Voto é procuração! Se eu dou uma procuração para alguém comprar uma bicicleta, por exemplo, e a pessoa não faz a compra de acordo com as minhas expectativas, eu caço a procuração! Ora, a administração municipal está de acordo com as expectativas de quem? Do povo? Ou da própria administração? E a prefeita viaja, tira férias ou vai cantar! De oficial ela só canta!

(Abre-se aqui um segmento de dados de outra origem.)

(** [ListMemberStream.get_records] by cases on what the job does. *)
Lemma list_members_get_records_cases (c : Dict) (list_name : Value)
    (response : Dict) :
  lookup c "list_name" = Some list_name ->
  api_post w [("job", VStr "export_list_data"); ("list", list_name)]
    = Ok response ->
  ListMemberStream.get_records self w fuel (Some c) =
  let head : list (Comp.Item Dict) :=
    if truthy (get response "error")
    then [Comp.Eff (Log INFO (SkippingListName list_name))] else [] in
  match lookup response "job_id" with
  | None => (head, Raise (KeyError "job_id"))
  | Some job_id =>
      let polling :=
        SailthruJobStream.get_job_url (Y := Dict) fuel w job_id
          SailthruJobStream.default_timeout in
      match snd polling with
      | Ok export_url =>
          match lookup c "list_id" with
          | Some list_id =>
              let streamed :=
                SailthruJobStream.process_job_csv_rows self
                  (ListMemberStream.post_process self)
                  (Some [("List Name", list_name); ("List Id", list_id);
                         ("Account Name", account_name self)])
                  (requests_get w export_url 0) in
              (head ++ fst polling ++ fst streamed, snd streamed)
          | None => (head ++ fst polling, Raise (KeyError "list_id"))
          end
      | Raise e =>
          if is_MaxRetryError e
          then (head ++ fst polling
                  ++ [Comp.Eff (Log INFO (SkippingList list_name))], Ok tt)
          else (head ++ fst polling, Raise e)
      | OutOfFuel => (head ++ fst polling, OutOfFuel)
      end
  end.
Proof.
  intros Hname Hpost.
  unfold ListMemberStream.get_records,
    ListMemberStream.prepare_request_payload, ctx_getitem, getitem.
  rewrite Hname.
  unfold Comp.bind, Comp.call, Comp.ret; cbn [fst snd app].
  rewrite Hpost; cbn [fst snd app].
  set (head := if truthy (get response "error") then _ else _).
  assert (Hhead : snd head = Ok tt /\
                  fst head =
                  if truthy (get response "error")
                  then [Comp.Eff (Log INFO (SkippingListName list_name))]
                  else [])
    by (subst head; destruct (truthy (get response "error")); now split).
  destruct Hhead as [Hh1 Hh2]. rewrite Hh1, Hh2. clear Hh1 Hh2 head.
  cbv zeta.
  destruct (lookup response "job_id") as [job_id|]; cbn [fst snd app].
  - destruct (SailthruJobStream.get_job_url fuel w job_id
                SailthruJobStream.default_timeout) as [tr [url|e|]];
      unfold Comp.try_except, Comp.log, Comp.emit; cbn [fst snd app].
    + destruct (lookup c "list_id") as [list_id|]; cbn [fst snd app].
      * unfold SailthruJobStream.yield_from_process_job_csv; cbn [fst snd app].
        rewrite !app_nil_r. reflexivity.
      * rewrite !app_nil_r. reflexivity.
    + destruct (is_MaxRetryError e); cbn [fst snd app];
        rewrite ?app_nil_r; reflexivity.
    + rewrite ?app_nil_r. reflexivity.
  - unfold Comp.try_except; cbn [fst snd app is_MaxRetryError].
    rewrite ?app_nil_r. reflexivity.
Qed.

End GetRecords.

Lemma polled_snoc {Y : Type} (w : World) (job_id : Value) (m : nat) :
  forall n,
    polled (Y := Y) w job_id n (S m) =
    polled w job_id n m ++
      [Comp.Eff (Log INFO (JobReportStatus
                   (get (poll_body w job_id (n + m)) "status")));
       Comp.Eff (Sleep 1)].
Proof.
  induction m as [|m IH]; intros n.
  - simpl. now rewrite Nat.add_0_r.
  - change (polled w job_id n (S (S m))) with
      (Comp.Eff (Log INFO (JobReportStatus
          (get (poll_body w job_id n) "status")))
       :: Comp.Eff (Sleep 1) :: polled (Y := Y) w job_id (S n) (S m)).
    rewrite IH. simpl. now replace (S (n + m)) with (n + S m)%nat by lia.
Qed.

(** A job seen completed within the timeout at its [k]-th poll. *)
Lemma get_job_url_completed {Y : Type} (w : World) (job_id : Value)
    (timeout : Z) (k fuel : nat) (response : Dict) :
  (k < fuel)%nat ->
  pending_within w job_id timeout k ->
  poll_result (api_get w job_id k) = Ok response ->
  get response "status" = VStr "completed" ->
  poll_elapsed (api_get w job_id k) <= timeout ->
  SailthruJobStream.get_job_url (Y := Y) fuel w job_id timeout =
  (polled w job_id 0 (S k), Ok (get response "export_url")).
Proof.
  intros Hfuel Hpending Hk Hs He. unfold SailthruJobStream.get_job_url.
  replace fuel with (k + S (fuel - S k))%nat by lia.
  rewrite (get_job_url_from_pending w job_id timeout k 0%nat _
             (pending_within_from_zero w job_id timeout k Hpending)).
  cbn [Nat.add SailthruJobStream.get_job_url_from].
  rewrite Hk.
  assert (Hgt : (poll_elapsed (api_get w job_id k) >? timeout) = false)
    by (rewrite Z.gtb_ltb; apply Z.ltb_ge; exact He).
  unfold Comp.bind, Comp.call, Comp.log, Comp.emit; cbn [fst snd].
  rewrite Hgt; cbn [fst snd].
  rewrite (proj2 (Value_eqb_eq _ _) Hs); cbn [fst snd Comp.ret app].
  rewrite polled_snoc. cbn [Nat.add]. unfold poll_body. rewrite Hk, Hs.
  reflexivity.
Qed.

(** [ListMemberStream.get_records] catches [MaxRetryError] and nothing
    else: any other exception that ends the polling, the job timeout
    included, leaves the generator before it has yielded a record. *)
Theorem list_members_get_records_lets_other_exceptions_out :
  forall (self : Stream) (w : World) (fuel : nat) (c : Dict)
         (list_name job_id : Value) (response : Dict)
         (tr : list (Comp.Item Dict)) (e : Exn),
    lookup c "list_name" = Some list_name ->
    api_post w [("job", VStr "export_list_data"); ("list", list_name)]
      = Ok response ->
    lookup response "job_id" = Some job_id ->
    SailthruJobStream.get_job_url (Y := Dict) fuel w job_id
      SailthruJobStream.default_timeout = (tr, Raise e) ->
    is_MaxRetryError e = false ->
    snd (ListMemberStream.get_records self w fuel (Some c)) = Raise e
    /\ Comp.yields (fst (ListMemberStream.get_records self w fuel (Some c)))
       = [].
Proof.
  intros self w fuel c list_name job_id response tr e
    Hname Hpost Hjob Hpoll He.
  rewrite (list_members_get_records_cases self w fuel c list_name response
             Hname Hpost).
  cbv zeta. rewrite Hjob, Hpoll; cbn [fst snd]. rewrite He; cbn [fst snd].
  split; [reflexivity|].
  rewrite yields_app.
  assert (Htr : Comp.yields tr = []).
  { pose proof (yields_get_job_url_from (Y := Dict) w job_id
                  SailthruJobStream.default_timeout fuel 0) as Hy.
    unfold SailthruJobStream.get_job_url in Hpoll. now rewrite Hpoll in Hy. }
  rewrite Htr. destruct (truthy (get response "error")); reflexivity.
Qed.

Lemma list_members_get_records_lets_other_exceptions_out_witness :
  snd (ListMemberStream.get_records SampleJobs.list_members
         SampleJobs.news_times_out 400 (Some SampleJobs.news))
    = Raise SailthruJobTimeoutError
  /\ Comp.yields
       (fst (ListMemberStream.get_records SampleJobs.list_members
               SampleJobs.news_times_out 400 (Some SampleJobs.news))) = [].
Proof.
  eapply (list_members_get_records_lets_other_exceptions_out
            SampleJobs.list_members SampleJobs.news_times_out 400
            SampleJobs.news (VStr "news") (VStr "news")
            [("job_id", VStr "news")]).
  - reflexivity.
  - reflexivity.
  - reflexivity.
  - vm_compute. reflexivity.
  - reflexivity.
Defined.

(** A refused submission is logged as skipped and then fails: the body of
    a refusal carries an error and no job id, and [response['job_id']] is
    read whether or not the error was logged, so [get_records] raises
    [KeyError] before it polls. *)
Theorem list_members_get_records_refused_submission :
  forall (self : Stream) (w : World) (fuel : nat) (c : Dict)
         (list_name : Value) (response : Dict),
    lookup c "list_name" = Some list_name ->
    api_post w [("job", VStr "export_list_data"); ("list", list_name)]
      = Ok response ->
    truthy (get response "error") = true ->
    lookup response "job_id" = None ->
    ListMemberStream.get_records self w fuel (Some c) =
    ([Comp.Eff (Log INFO (SkippingListName list_name))],
     Raise (KeyError "job_id")).
Proof.
  intros self w fuel c list_name response Hname Hpost Herr Hjob.
  rewrite (list_members_get_records_cases self w fuel c list_name response
             Hname Hpost).
  cbv zeta. now rewrite Hjob, Herr.
Qed.

Lemma list_members_get_records_refused_submission_witness :
  ListMemberStream.get_records SampleJobs.list_members SampleJobs.refused 10
    (Some SampleJobs.news) =
  ([Comp.Eff (Log INFO (SkippingListName (VStr "news")))],
   Raise (KeyError "job_id")).
Proof.
  apply (list_members_get_records_refused_submission
           SampleJobs.list_members SampleJobs.refused 10 SampleJobs.news
           (VStr "news")
           [("error", VInt 99);
            ("errormsg",
             VStr "You may not export a blast that has been sent")]);
    reflexivity.
Defined.

(** When the job is seen completed within the timeout at its [k]-th poll,
    [ListMemberStream.get_records] is the polling followed by the stream
    of the export at the location that poll gave, each row carrying the
    list name, the list id and the account name before it is
    post-processed. *)
Theorem list_members_get_records_streams_the_export :
  forall (self : Stream) (w : World) (fuel : nat) (c : Dict)
         (list_name list_id job_id : Value) (response body : Dict)
         (k : nat),
    lookup c "list_name" = Some list_name ->
    lookup c "list_id" = Some list_id ->
    api_post w [("job", VStr "export_list_data"); ("list", list_name)]
      = Ok response ->
    truthy (get response "error") = false ->
    lookup response "job_id" = Some job_id ->
    (k < fuel)%nat ->
    pending_within w job_id SailthruJobStream.default_timeout k ->
    poll_result (api_get w job_id k) = Ok body ->
    get body "status" = VStr "completed" ->
    poll_elapsed (api_get w job_id k) <= SailthruJobStream.default_timeout ->
    let streamed :=
      SailthruJobStream.process_job_csv_rows self
        (ListMemberStream.post_process self)
        (Some [("List Name", list_name); ("List Id", list_id);
               ("Account Name", account_name self)])
        (requests_get w (get body "export_url") 0) in
    ListMemberStream.get_records self w fuel (Some c) =
    (polled w job_id 0 (S k) ++ fst streamed, snd streamed).
Proof.
  intros self w fuel c list_name list_id job_id response body k
    Hname Hid Hpost Herr Hjob Hfuel Hpending Hk Hs He streamed.
  rewrite (list_members_get_records_cases self w fuel c list_name response
             Hname Hpost).
  cbv zeta. rewrite Hjob, Herr.
  rewrite (get_job_url_completed (Y := Dict) w job_id _ k fuel body
             Hfuel Hpending Hk Hs He).
  cbn [fst snd]. rewrite Hid. reflexivity.
Qed.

Existe um dito popular que diz: “Quem canta, seus males espanta!”, meu avô materno dava seu “toque pessoal” e o ditado ficava assim: “Quem canta, seus males espanta e encanta!” E talvez ele tenha razão: Estamos como que num transe, enfeitiçados, encantados mesmo! E não tomamos nenhuma providência!
E falando em dito popular, eu gostaria de informar que se engana o campista que pensa que o ditado “Campista nem fiado nem a vista!”, refere-se à falta de credibilidade de nossa gente, muito pelo contrário! Esse ditado nasceu da recusa do povo campista em vender terras para Silvério dos Reis (o traidor de Tiradentes), que, segundo disseram, seriam compradas com o dinheiro recebido da coroa portuguesa em troca da delação. Os campistas não aceitaram a transação de forma alguma, nem com pagamento “fiado”, nem “a vista”. O povo campista daquela época não se vendia e o povo campista de agora?